In this retrospective cohort study, we observed a significant association between IVC filter placement and VTE recurrence among patients presenting with upper GI bleeding and concomitant isolated distal DVT. Patients receiving IVC filter placement demonstrated a 2.37-fold higher risk of VTE recurrence as opposed to those managed via ultrasound surveillance. Both adjusted and weighted logistic regression analyses further confirmed the relationship between IVC filter placement and increased risk of VTE recurrence composite. Despite a higher prevalence of surgery to address upper GI bleeding and a greater distal thrombus burden in the IVC filter group, the relationship remained significant after adjustment for these confounding factors. The observed association remained stable across all subgroup analyses. Furthermore, we found no interactive role in the association between IVC filter placement and VTE recurrence composite, suggesting that IVC filter placement is associated with the increased risk of VTE recurrence composite independent of classical VTE risk factors.

The overall incidences of both the thrombus propagation and nonpropagation recurrence are higher in the present study than previously reported results.^12–14 This might be attributed to the characteristics of this specific study population, as patients with upper GI bleeding often possess additional VTE risk factors, including immobility, a history of VTE, and a hypercoagulable state induced by cirrhosis or active cancer. Additionally, the rate of major bleeding observed in our study notably exceeds previously reported results, which may reflect the inherent heterogeneity of the study population.^12–14

Patients with upper GI bleeding are at an increased risk for DVT, primarily due to the prevalence of multiple DVT clinical risk factors.
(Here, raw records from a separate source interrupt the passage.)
(** What the owner sees: what it has added, and what it has got. *)
Definition run_op (op : stream_op) : W Trace :=
  match op with
  | OpCreate type context_id buf_len access callback => virtual_stream_create type context_id buf_len access callback ;; mret []
  | OpAdd s d eos =>
      '(err, n) ← virtual_stream_add_data s d eos;
      mret (if err =? 0 then [EAdd None s (ztake n d) (eos && (zlen d =? n))] else [])
  | OpGet s size => '(d, eos) ← virtual_stream_get_data s size; mret [EGot s d eos]
  | OpDelete s => virtual_stream_delete s ;; mret []
  | OpEvent => run_event told ;; mret []
  | OpSubscribe c token type => answer_subscribe token c type ;; mret []
  | OpUnsubscribe c token type => answer_unsubscribe token c type ;; mret []
  | OpRead c token id size => answer_read token c id size ;; mret []
  | OpEos c token id => answer_eos token c id ;; mret []
  | OpConnect c token id => answer_connect token c id ;; mret []
  | OpDisconnect c token id => answer_disconnect token c id ;; mret []
  | OpClose c => (channel_close_listener c ;; modify (fun w => set_channels (delete c (sw_channels w)) w)) ;; mret []
  end.

Fixpoint run_ops (ops : list stream_op) : W Trace :=
  match ops with [] => mret [] | op :: ops => t ← run_op op; t' ← run_ops ops; mret (t ++ t') end.

(** The stream is the owner's, who takes data only where clients do not read them,
    and positions do not wrap around; requests are for one byte at least.  Channels
    are open; names and tokens are those of messages. *)
Definition owned (w : World) (s : Z) (f : VirtualStream -> Prop) : Prop :=
  match sw_streams w !! s with Some y => vs_deleted y = false /\ f y | None => False end.
Definition from_channel (w : World) (c : Z) (token : bytes) : Prop := is_Some (sw_channels w !! c) /\ token_ok token.

Definition op_ok (w : World) (op : stream_op) : Prop :=
  match op with
  | OpCreate type context_id buf_len _ _ => is_bytes type /\ match context_id with Some c => named c | None => True end /\ 0 <= buf_len < 2 ^ 32
  | OpAdd s d _ => owned w s (fun y => is_bytes d /\ vs_pos y + zlen d < 2 ^ 62)
  | OpGet s size => owned w s (fun y => readable y = false /\ 0 <= size /\ vs_pos y + pending (sw_clients w) (vs_clients y) < 2 ^ 62)
  | OpDelete s => owned w s (fun _ => True)
  | OpEvent | OpClose _ => True
  | OpSubscribe c token _ | OpUnsubscribe c token _ => from_channel w c token
  | OpRead c token id size => from_channel w c token /\ cstring id /\ 0 < size
  | OpEos c token id | OpConnect c token id | OpDisconnect c token id => from_channel w c token /\ cstring id
  end.

Fixpoint ops_ok (ops : list stream_op) (w : World) : Prop :=
  match ops with [] => True | op :: ops => op_ok w op /\ ops_ok ops (snd (run_op op w)) end.
End run.

Definition spec_start : Spec := Build_Spec ∅ ∅ ∅.

Section proofs.
Context {E Ch : Type} `{InputStream Ch} `{ErrnoSpec E Ch}.

Abbreviation World := (StreamWorld E Ch).
Implicit Types w : World.

Lemma inv_start (channels : gmap Z Ch) e : map_Forall (fun _ ch => os_wf ch) channels -> ei_ok (Ch := Ch) e -> Inv [] spec_start (streams_start channels e).
Proof.
  intros Hc He. constructor; cbn; try done.
  - constructor; cbn; try done.
    + split; [constructor|by intros a ?%not_elem_of_nil].
    + by intros s ?%not_elem_of_nil.
    + split; [unfold zlen; by rewrite length_replicate|]. by intros l a ->%elem_of_replicate_inv ?%not_elem_of_nil.
    + by intros h ?%not_elem_of_nil.
  - constructor; cbn; [constructor| |by intros [] ?].
    intros h s. split; [by intros ?%not_elem_of_nil|]. by intros (y & ? & _).
  - split; [by intros ? [? ?]|]. intros a [[? ?]|?]; [done|set_solver].
Qed.

Lemma owner_ref P w s y : Inv [] P w -> sw_streams w !! s = Some y -> vs_deleted y = false -> vs_ref_cnt y <> 0.
Proof.
  intros HI Hy Hd. destruct (inv_stream _ _ _ _ _ HI Hy) as (z & HS & _). pose proof (sl_ref _ _ _ HS) as Hr. rewrite Hd in Hr. cbn in Hr.
  pose proof (zlen_nonneg (vs_clients y)). lia.
Qed.

Lemma does_run_op P w op : Inv [] P w -> op_ok w op -> does P (run_op op) w (fun obs w' t P' => Inv [] P' w' /\ own t = obs).
Proof.
  intros HI Hok. destruct op; cbn [run_op op_ok] in *; try (unfold owned in Hok; destruct (sw_streams w !! s) as [y|] eqn:Hy; [|done]; destruct Hok as [Hd Hok]);
    try (destruct Hok as [[Hch Htok] Hok]); apply does_bind.
  - destruct Hok as (Ht & Hc & Hl). apply does_virtual_stream_create; [done|done|by intros c ->|done|]. intros w' t P' s HI' Ho. apply does_ret. split; [done|]. by rewrite app_nil_r.
  - destruct Hok as [Hb Hmax]. eapply (does_add_data None); [done|exact Hy|by eapply owner_ref|done|done|]. intros [err n] w' t P' HI' _ HAR _.
    apply does_ret. split; [done|]. rewrite app_nil_r. destruct HAR as (msgs & Hm%own_messages & HAR). destruct (vs_eos_inp y); destruct HAR as [[= -> ->] ->]; [done|].
    change (own (EAdd None ?a ?b ?c :: msgs)) with (EAdd None a b c :: own msgs). by rewrite Hm.
  - destruct Hok as (Hread & Hs & Hmax). eapply does_get_data; [done|exact Hy|done|by eapply owner_ref|done|done|]. intros w' t P' d eos HI' Ho. apply does_ret. split; [done|]. by rewrite app_nil_r.
  - eapply does_virtual_stream_delete; [done|exact Hy|done|]. intros w' HI'. by apply does_ret.
  - apply (does_run_event told (fun t => t = [])); [done|done| |].
    + intros f s e P1 w1 y HI1 _ _. by apply does_ret.
    + intros w' t P' HI' ->. by apply does_ret.
  - eapply does_answer_subscribe; [done..|]. intros w' t P' HI' Ho. apply does_ret. split; [done|]. by rewrite app_nil_r.
  - eapply does_answer_unsubscribe; [done..|]. intros w' t P' HI' Ho. apply does_ret. split; [done|]. by rewrite app_nil_r.
  - destruct Hok. eapply does_answer_read; [done..|]. intros w' t P' HI' Ho. apply does_ret. split; [done|]. by rewrite app_nil_r.
  - eapply does_answer_eos; [done..|]. intros w' t P' HI' Ho. apply does_ret. split; [done|]. by rewrite app_nil_r.
  - eapply does_answer_connect; [done..|]. intros w' t P' HI' Ho. apply does_ret. split; [done|]. by rewrite app_nil_r.
  - eapply does_answer_disconnect; [done..|]. intros w' t P' HI' Ho. apply does_ret. split; [done|]. by rewrite app_nil_r.
  - apply does_channel_close; [done|]. intros w' t P' HI' Ho. apply does_ret. split; [done|]. by rewrite app_nil_r.
Qed.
Cirrhosis, a leading cause of upper GI bleeding, significantly elevates the risk of VTE events during hospitalization when compared with the general population.^15–17 Additional comorbidities such as active cancer and immobility also amplify the VTE risk in patients with upper GI bleeding. The current guideline suggests that patients with acute isolated distal DVT and severe symptoms or risk factors for extension receive anticoagulation rather than serial imaging.¹ However, in the context of active upper GI bleeding, anticoagulation is contraindicated. Consequently, IVC filter placement is often the chosen intervention. Under the circumstances, the management decisions for patients with upper GI bleeding in whom isolated distal DVT occurs are determined on an empirical individual basis due to the lack of clinical data from this patient population. Our study findings suggest that the use of IVC filter placement as a primary, standalone treatment for isolated distal DVT in patients with upper GI bleeding may not be the most suitable approach.
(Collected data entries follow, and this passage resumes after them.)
Definition op_convert : M Vm unit :=
  check_e_stack 1 ;;
  fund_type ← read_u4leb128;
  type_size ← read_u4leb128;
  v ← stk 1;
  if is_unsigned_type fund_type then
    v ← (if type_size <? 8 then sign ← sign_bit type_size; mret (Z.land v (sign - 1)) else mret v);
    replace_top v TYPE_CLASS_CARDINAL
  else if fund_type =? ATE_boolean then
    replace_top (if v =? 0 then v else 1) TYPE_CLASS_CARDINAL
  else if is_signed_type fund_type then
    v ← (if type_size <? 8 then
           sign ← sign_bit type_size;
           mret (if Z.land v sign =? 0 then Z.land v (sign - 1) else sign_extend sign v)
         else mret v);
    replace_top v TYPE_CLASS_INTEGER
  else inv_dwarf.

(** The identifier is a C string in the code. *)
Fixpoint code_string (l : bytes) : option bytes :=
  match l with
  | [] => None
  | b :: l => if b =? 0 then Some [] else cons b <$> code_string l
  end.

Definition op_variable_value : M Vm unit :=
  s ← get;
  id ← of_option (code_string (zdrop (vm_code_pos s) (vm_code s)));
  put (set_code_pos (vm_code_pos s + zlen id + 1) s) ;;
  '(value, big_endian) ← of_result (get_symbol_value env id);
  assertm (zlen value <=? 8) ;;
  push (be_value (if (big_endian : bool) then value else reverse value)) TYPE_CLASS_CARDINAL.

(** The part of the pieces after [offs] bytes; [bit_offs] is where the first of
    [l] starts. *)
Fixpoint offset_pieces (l : list LocationPiece) (offs bit_offs : Z) : list LocationPiece :=
  match l with
  | [] => []
  | org :: l =>
      let org := if lp_bit_size org =? 0 then set_lp_bits (lp_bit_offs org) (u32 (lp_size org * 8)) org else org in
      let rest := offset_pieces l offs (u32 (bit_offs + lp_bit_size org)) in
      if u32 (offs * 8) <? u32 (bit_offs + lp_bit_size org) then
        let piece :=
          if bit_offs <? u32 (offs * 8) then
            set_lp_bits (u32 (lp_bit_offs org + (u32 (offs * 8) - bit_offs)))
              (u32 (lp_bit_size org - (u32 (offs * 8) - bit_offs))) org
          else org in
        let piece :=
          if (lp_bit_offs piece =? 0) && (lp_bit_size piece mod 8 =? 0) then
            set_lp_bits (lp_bit_offs piece) 0 (set_lp_size (lp_bit_size piece / 8) piece)
          else piece in
        set_lp_implicit_pointer (u32 (lp_implicit_pointer piece + 1)) piece :: rest
      else rest
  end.

Definition op_offset : M Vm unit :=
  s ← get;
  (match vm_reg_def s, vm_value_addr s with
   | None, None => mret tt
   | _, _ => add_piece ;; mret tt
   end) ;;
  s ← get;
  match vm_pieces s with
  | [] =>
      check_e_stack 1 ;;
      n ← read_u8leb128;
      v ← stk 1;
      stk_put 1 (u64 (v + n)) ;;
      modify (fun s => set_implicit_pointer (u32 (vm_implicit_pointer s + 1)) s)
  | l =>
      offs ← read_u4leb128;
      let l := offset_pieces l offs 0 in
      modify (set_pieces l (4 * ((zlen l + 3) / 4))) ;;
      match l with [] => inv_dwarf | _ => mret tt end
  end.

(** ** Nested evaluation

    [rec] is [evaluate_expression]. *)

Section nested.
Context (rec : M Vm unit).

(** A trap around [rec]: [code_len] is restored in any case. *)
Definition with_code_len (len : Z) : M Vm unit := fun s =>
  let org := vm_code_len s in
  match rec (set_code_len len s) with
  | (Ok tt, s') => (Ok tt, set_code_len org s')
  | (Exc e, s') => (Exc e, set_code_len org s')
  | r => r
  end.

Fixpoint switch_loop (fuel : nat) (n end_pos : Z) : M Vm unit :=
  match fuel with
  | O => nofuel
  | S fuel =>
      x ← read_u2;
      s ← get;
      let nxt_pos := x + vm_code_pos s in
      if end_pos <? nxt_pos then inv_dwarf
      else if nxt_pos =? vm_code_pos s then exception ERR_OTHER
      else
        addr ← read_u8leb128;
        size ← read_u8leb128;
        if (size =? 0) || ((addr <=? n) && (n - addr <? size)) then with_code_len nxt_pos
        else modify (set_code_pos nxt_pos) ;; switch_loop fuel n end_pos
  end.

Definition op_switch : M Vm unit :=
  check_e_stack 1 ;;
  move_stk (-1) ;;
  n ← stk 0;
  x ← read_u2;
  s ← get;
  let end_pos := x + vm_code_pos s in
  if vm_code_len s <? end_pos then inv_dwarf
  else
    switch_loop (S (Z.to_nat end_pos)) n end_pos ;;
    modify (set_code_pos end_pos).

(** [evaluate_vm_expression] without its trap. *)
Definition evaluate_vm : M Vm unit :=
  modify (fun s => set_implicit_pointer 0 (set_value_addr None (set_reg_def None s))) ;;
  rec ;;
  s ← get;
  match vm_reg_def s, vm_value_addr s with
  | None, None => if vm_implicit_pointer s =? 0 then mret tt else add_piece ;; mret tt
  | _, _ => add_piece ;; mret tt
  end.

(** [value |= buf[i] << (i * 8)], where the shift is in type [int]. *)
Fixpoint int_value (buf : bytes) (i : Z) : option Z :=
  match buf with
  | [] => Some 0
  | b :: buf =>
      if (i * 8 <? 32) && (Z.shiftl b (i * 8) <? 2 ^ 31) then
        v ← int_value buf (i + 1); Some (Z.lor (Z.shiftl b (i * 8)) v)
      else None
  end.

Definition entry_state (frame : option Z) (size : Z) (s : Vm) : Vm :=
  Build_Vm frame [] (zdrop (vm_code_pos s) (vm_code s)) 0 size (vm_big_endian s) (vm_addr_size s)
    [] 0 0 0 [] [] (vm_reg_def s) (vm_value_addr s) (vm_implicit_pointer s).

(** The value and its type; the static variables are shared. *)
Definition entry_value (size : Z) : M Vm (Z * Z) := fun s =>
  match get_prev_frame env (vm_frame s) with
  | inr e => (Exc e, s)
  | inl frame =>
      match evaluate_vm (entry_state frame size s) with
      | (Ok tt, es) =>
          (match vm_pieces es with
           | [] =>
               if vm_stk_pos es =? 1 then
                 v ← of_option (znth (vm_stk es) 0);
                 t ← of_option (znth (vm_type_stk es) 0);
                 mret (v, t)
               else inv_dwarf
           | pieces =>
               buf ← of_result (read_location_pieces env frame pieces);
               if 8 <? zlen buf then inv_dwarf
               else v ← of_option (int_value buf 0); mret (v, TYPE_CLASS_CARDINAL)
           end)
          (set_implicit_pointer (vm_implicit_pointer es) (set_value_addr (vm_value_addr es) (set_reg_def (vm_reg_def es) s)))
      | (Exc e, es) =>
          (Exc e, set_implicit_pointer (vm_implicit_pointer es) (set_value_addr (vm_value_addr es)
            (set_reg_def (vm_reg_def es) s)))
      | (Undef, _) => (Undef, s)
      | (NoFuel, _) => (NoFuel, s)
      end
  end.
The management strategy of VTE differs according to the patient population. In the general population with VTE, an 8-year follow-up randomized study concluded that systematic use of IVC filters is not recommended.¹⁸ The study found that although IVC filters mitigated the risk of PE, they concurrently elevated the risk of DVT without improving survival rates. Another study in patients diagnosed with isolated distal DVT after intracranial hemorrhage also generated a similar conclusion that IVC filters are not appropriate as a primary treatment in this population.¹⁹ However, a recent study involving patients with cancer with DVT and bleeding risk factors suggested that IVC filter placement increased the rate of PE-free survival.²⁰ Our study indicates that IVC filter placement, in patients with upper GI bleeding and isolated distal DVT, correlates with an increased risk of VTE recurrence and should not be utilized as a routine treatment strategy.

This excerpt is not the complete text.